WORK ORDER:
Retype exactly the lines below, beginning with the first and ending with the line where "rewrite !rd_st32_ne, rd_st16_ne, rd_st32_ne" appears.

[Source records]

....................

(** A process over the memory [m0] whose fields behind the table are set. *)
Lemma process_with (m0 : mem) (set_fields : Z -> mem -> mem) :
  (forall a, a < 0x300000 \/ 0x304000 <= a -> rd m0 a = rd ∅ a) ->
  (forall p m a, a < p + proc_filetype \/ p + process_span <= a -> rd (set_fields p m) a = rd m a) ->
  exists k m process task chunk dir ts, kmem k = set_fields process m /\
    process_ok (kmem k) process task chunk dir ts /\
    (forall a, 0xE200 <= a < 0x1000000 -> stable (kmem k) dir a /\ rd (kmem k) a = rd m0 a).
Proof.
  intros Hm0 Hf. destruct (process_kernel m0 Hm0) as (k & p & task & chunk & dir & ts & Hok & _ & _ & _ & Hp & _ & _ & _ & Hst).
  destruct (object_write p task chunk dir ts (kmem k) (set_fields p (kmem k)) Hok) as (Hok' & _ & Hlv); [apply Hf|].
  exists (with_kmem (set_fields p (kmem k)) k), (kmem k), p, task, chunk, dir, ts.
  rewrite kmem_with_kmem. split; [done|]. split; [done|]. intros a Ha.
  destruct (Hst a ltac:(lia)) as [Hsa Hra]. split.
  - apply (stable_mono p task chunk dir ts (kmem k)); try done. intros q t. apply Hlv.
  - rewrite <- Hra. apply Hf. unfold proc_filetype. lia.
Qed.

Lemma process_map_memory_elf_witness : exists k process dir m',
  process_map_memory process k = Ret 0 (with_kmem m' k) /\
  user_maps m' dir 0x4007FF 0x3017FF 7 /\ rd m' 0x300000 = rd (kmem k) 0x300000.
Proof.
  set (fields p m := st32 (st32 (wr m (p + proc_filetype) PROCESS_FILETYPE_ELF)
    (p + proc_elf_file) 0x303000) (p + proc_stack) 0x302000).
  destruct (process_with small_image fields) as (k & m & process & task & chunk & dir & ts & Ek & Hok & Hst).
  { intros a Ha. unfold small_image. cbv zeta.
    rewrite !rd_st32_ne, rd_st16_ne, rd_st32_ne by (unfold e_phnum, e_phoff, p_type, p_offset, p_vaddr,
      p_filesz, p_memsz, p_flags, ef_elf_memory; lia). done. }
  { intros p m a Ha. unfold fields, proc_filetype, proc_elf_file, proc_stack, process_span in *.
    rewrite !rd_st32_ne, rd_wr_ne by lia. done. }
  assert (Hw : forall a, 0xE200 <= a < 0xFFFFF0 -> ld32 (kmem k) a = ld32 small_image a)
    by (intros a Ha; apply ld32_ext; intros i Hi; apply Hst; lia).
  assert (Eph : elf_pheader 0x300000 (kmem k) = 0x300034)
    by (unfold elf_pheader; rewrite Hw by (unfold e_phoff; lia); reflexivity).
  assert (En : ld16 (kmem k) (0x300000 + e_phnum) = 1).
  { assert (Hb : forall a, 0xE200 <= a < 0x1000000 -> rd (kmem k) a = rd small_image a) by (intros a Ha; by apply Hst).
    unfold ld16. rewrite !Hb by (unfold e_phnum; lia). reflexivity. }
  assert (Es : seg (kmem k) 0x300000 0 = small_segment).
  { unfold seg, phdr_addr. rewrite Eph. change (0x300034 + 0 * sizeof_phdr) with 0x300034.
    rewrite <- small_image_segment. unfold segment_at. rewrite !Hw; [done|..]; unfold p_type, p_offset, p_vaddr, p_filesz, p_memsz, p_flags; lia. }
  assert (Him : image_at (kmem k) dir 0x303000 0x300000).
  { split.
    - unfold elf_header. rewrite Hw by (unfold ef_elf_memory; lia). reflexivity.
    - rewrite Eph, En. unfold sizeof_phdr. lia.
    - rewrite Eph, En. unfold sizeof_phdr, ef_elf_memory. intros a Ha. apply Hst. lia.
    - rewrite En. intros i Hi. replace i with 0 by lia. rewrite Es. exact small_segment_ok. }
  assert (Hrd : ld32 (kmem k) (process + proc_stack) = 0x302000) by (rewrite Ek; unfold fields; rewrite ld32_st32_eq; reflexivity).
  destruct (process_map_memory_elf k process task chunk dir ts 0x303000 0x300000 0x302000
    (po_heap _ _ _ _ _ _ Hok) (po_space _ _ _ _ _ _ Hok)) as (m' & E & _ & _ & Hseg & _ & Hsame);
    [| |exact Him|exact Hrd|split; [lia|reflexivity]|lia|].
  - rewrite Ek. unfold fields, proc_elf_file, proc_stack, proc_filetype. rewrite !rd_st32_ne, rd_wr_eq by lia. reflexivity.
  - rewrite Ek. unfold fields, proc_elf_file, proc_stack. rewrite ld32_st32_ne, ld32_st32_eq by lia. reflexivity.
  - exists k, process, dir, m'. split; [exact E|]. split; [|apply Hsame, Hst; lia].
    specialize (Hseg 0 0x7FF). rewrite En, Es in Hseg. apply Hseg; [lia|cbn; lia|reflexivity|lia].
Defined.

Lemma process_map_memory_binary_witness : exists k process dir m',
  process_map_memory process k = Ret 0 (with_kmem m' k) /\
  user_maps m' dir 0x401233 0x301233 7 /\ user_maps m' dir 0x3FB000 0x302000 7.
Proof.
  set (fields p m := st32 (st32 (st32 (wr m (p + proc_filetype) PROCESS_FILETYPE_BINARY)
    (p + proc_ptr) 0x300000) (p + proc_stack) 0x302000) (p + proc_size) 0x1234).
  destruct (process_with ∅ fields) as (k & m & process & task & chunk & dir & ts & Ek & Hok & _); [done| |].
  { intros p m a Ha. unfold fields, proc_filetype, proc_ptr, proc_size, proc_stack, process_span in *.
    rewrite !rd_st32_ne, rd_wr_ne by lia. done. }
  destruct (process_map_memory_binary k process task chunk dir ts 0x300000 0x1234 0x302000
    (po_heap _ _ _ _ _ _ Hok) (po_space _ _ _ _ _ _ Hok)) as (m' & E & _ & _ & Hd & Hs & _); try done.
  1-4: rewrite Ek; unfold fields, proc_filetype, proc_ptr, proc_size, proc_stack;
    autorewrite with mem; try rewrite !rd_st32_ne, rd_wr_eq by lia; reflexivity.
  exists k, process, dir, m'. split; [exact E|]. split.
  - apply (Hd 0x1233). lia.
  - apply (Hs 0). unfold LIEBE_OS_USER_PROGRAM_STACK_SIZE. lia.
Defined.
Lemma elf_program_ok : is_elf elf_program = true /\ file_segments elf_program = 1 /\ elf_ok elf_program.
Proof.
  assert (En : file_segments elf_program = 1) by (vm_compute; exact eq_refl).
  split; [vm_compute; exact eq_refl|]. split; [exact En|]. split; [vm_compute; discriminate|].
  rewrite En. intros i Hi. replace i with 0 by lia. clear.
  assert (E : file_segment elf_program 0 = {| seg_type := 1; seg_offset := 0; seg_vaddr := 0x400000; seg_filesz := 700;
    seg_memsz := 700; seg_flags := 5 |}) by (vm_compute; exact eq_refl).
  assert (El : Z.of_nat (length elf_program) = 700) by (vm_compute; exact eq_refl).
  rewrite E. split; rewrite ?El; cbn; lia || done.
Qed.

Lemma elf_startable : startable 1 elf_image 2 2 10 [subdir_entry; hello_file] tree_kernel 0x5200 tree_name tree_rest
  b_file 700 0 0x10000 0x10010 0 [].
Proof.
  destruct tree_startable as [[L1 _ L3 L4 L5 L6 L7 L8 L9 L10 L11] _ R3 R4 R5 R6 R7 R8 R9].
  split; [|intros _; exact (proj2 (proj2 elf_program_ok))|exact R3|exact R4|exact R5|exact R6|exact R7|exact R8|exact R9].
  split; [exact L1|exact elf_program_file|exact L3|exact L4|exact L5|exact L6|exact L7|exact L8|exact L9|exact L10|exact L11].
Qed.

Lemma process_load_starts_witness : exists k' p t chunk dir h st ts im,
  process_load elf_ops 0x2000 0x10000 0 10 0x5200 0x10010 tree_kernel = Ret 0 k' /\
  started (load_locals 0x10000 0x10010) tree_kernel k' 0 0x10010 tree_name elf_program [] p t chunk dir h st ts im /\
  process_get 0 k' = p.
Proof.
  exact (process_load_starts elf_ops 1 0x2000 elf_drive 1 elf_image [] 2 17 2 10 [subdir_entry; hello_file] 0x5200
    tree_name tree_rest b_file 700 0 0x10000 0 0x10010 0 tree_kernel [] elf_drive_ok ltac:(lia) ltac:(lia) eq_refl ltac:(lia)
    elf_startable).
Defined.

....................

RESULT OF THE EXERCISE:
(** A process over the memory [m0] whose fields behind the table are set. *)
Lemma process_with (m0 : mem) (set_fields : Z -> mem -> mem) :
  (forall a, a < 0x300000 \/ 0x304000 <= a -> rd m0 a = rd ∅ a) ->
  (forall p m a, a < p + proc_filetype \/ p + process_span <= a -> rd (set_fields p m) a = rd m a) ->
  exists k m process task chunk dir ts, kmem k = set_fields process m /\
    process_ok (kmem k) process task chunk dir ts /\
    (forall a, 0xE200 <= a < 0x1000000 -> stable (kmem k) dir a /\ rd (kmem k) a = rd m0 a).
Proof.
  intros Hm0 Hf. destruct (process_kernel m0 Hm0) as (k & p & task & chunk & dir & ts & Hok & _ & _ & _ & Hp & _ & _ & _ & Hst).
  destruct (object_write p task chunk dir ts (kmem k) (set_fields p (kmem k)) Hok) as (Hok' & _ & Hlv); [apply Hf|].
  exists (with_kmem (set_fields p (kmem k)) k), (kmem k), p, task, chunk, dir, ts.
  rewrite kmem_with_kmem. split; [done|]. split; [done|]. intros a Ha.
  destruct (Hst a ltac:(lia)) as [Hsa Hra]. split.
  - apply (stable_mono p task chunk dir ts (kmem k)); try done. intros q t. apply Hlv.
  - rewrite <- Hra. apply Hf. unfold proc_filetype. lia.
Qed.

Lemma process_map_memory_elf_witness : exists k process dir m',
  process_map_memory process k = Ret 0 (with_kmem m' k) /\
  user_maps m' dir 0x4007FF 0x3017FF 7 /\ rd m' 0x300000 = rd (kmem k) 0x300000.
Proof.
  set (fields p m := st32 (st32 (wr m (p + proc_filetype) PROCESS_FILETYPE_ELF)
    (p + proc_elf_file) 0x303000) (p + proc_stack) 0x302000).
  destruct (process_with small_image fields) as (k & m & process & task & chunk & dir & ts & Ek & Hok & Hst).
  { intros a Ha. unfold small_image. cbv zeta.
    rewrite !rd_st32_ne, rd_st16_ne, rd_st32_ne by (unfold e_phnum, e_phoff, p_type, p_offset, p_vaddr,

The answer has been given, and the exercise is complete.